Mais ce calme apparent est en trompe-l’œil. L’an dernier, les particuliers se sont rués pour profiter des taux bas au risque que les banques distribuent des prêts immobiliers à des ménages non solvables. Résultat, les autorités, dont le Haut conseil de stabilité financière (HCSF), ont tapé du poing sur la table fin 2019 et exigé de limiter à 33% le taux d’endettement. C’est-à-dire de ne pas accorder un prêt à un ménage avec des échéances de remboursement de crédits qui dépassent 33% des revenus nets avant prélèvement à la source. A cette règle s’ajoute, sauf exception, l’interdiction d’octroyer des prêts sur une durée supérieure à 25 ans. Le message a été reçu 5 sur 5 visiblement.

« Les établissements bancaires appliquent cette règle stricto sensu pour tous les dossiers d'acquéreurs, y compris ceux dont le reste à vivre est suffisant.

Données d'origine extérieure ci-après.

(** The four hexadecimal digits of a [\uXXXX] escape; the scanner wants
    a character after them. *)
Definition hex4 (s : str) : option N :=
  match s with
  | a :: b :: c :: d :: _ :: _ =>
      match hex_value a, hex_value b, hex_value c, hex_value d with
      | Some x, Some y, Some z, Some w => Some (((x * 16 + y) * 16 + z) * 16 + w)%N
      | _, _, _, _ => None
      end
  | _ => None
  end.

Definition unescape (c : N) : option N :=
  (if c =? code "034" then Some (code "034")
   else if c =? code "\" then Some (code "\")
   else if c =? code "/" then Some (code "/")
   else if c =? code "b" then Some 8
   else if c =? code "f" then Some 12
   else if c =? code "n" then Some 10
   else if c =? code "r" then Some 13
   else if c =? code "t" then Some 9
   else None)%N.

Ce choix peut donc entraîner un refus de financement pour les ménages les plus modestes mais aussi pour ceux qui achètent dans des métropoles où les prix sont élevés », constate Ludovic Huzieux co-fondateur d’Artemis Courtage. Les particuliers qui veulent faire de l’immobilier locatif sont aussi en première ligne.

Les investisseurs pénalisés

« Les investisseurs sont inévitablement impactés car, pour maximiser l'effet levier du crédit, ils empruntent avec le moins d'apport personnel possible et sur des durées longues, de telle sorte que le futur loyer couvre la plus grande partie de la mensualité du crédit immobilier. En outre, les investisseurs sont déjà souvent propriétaires de leur résidence principale sur laquelle ils ont un crédit en cours. Leur endettement dépasse donc dans la plupart des cas 33% si on prend en compte leur investissement futur sans prise en compte des loyers futurs », analyse Jérome Robin. Selon le directeur général de Vousfinancer, 27% des dossiers refusés en janvier-février sont des dossiers d’investisseurs avec parfois d’excellents profils a priori. Ainsi, une banque a refusé de financer un couple avec 27 000 euros de revenus mensuels et 19 000 euros de reste-à-vivre, pour l'acquisition d'une maison au Pyla car leur taux d’endettement atteignait 39%. Maël Bernier, directrice de la communication de Meilleurtaux, conseille elle de prévoir un délai rallongé pour l'obtention du prêt.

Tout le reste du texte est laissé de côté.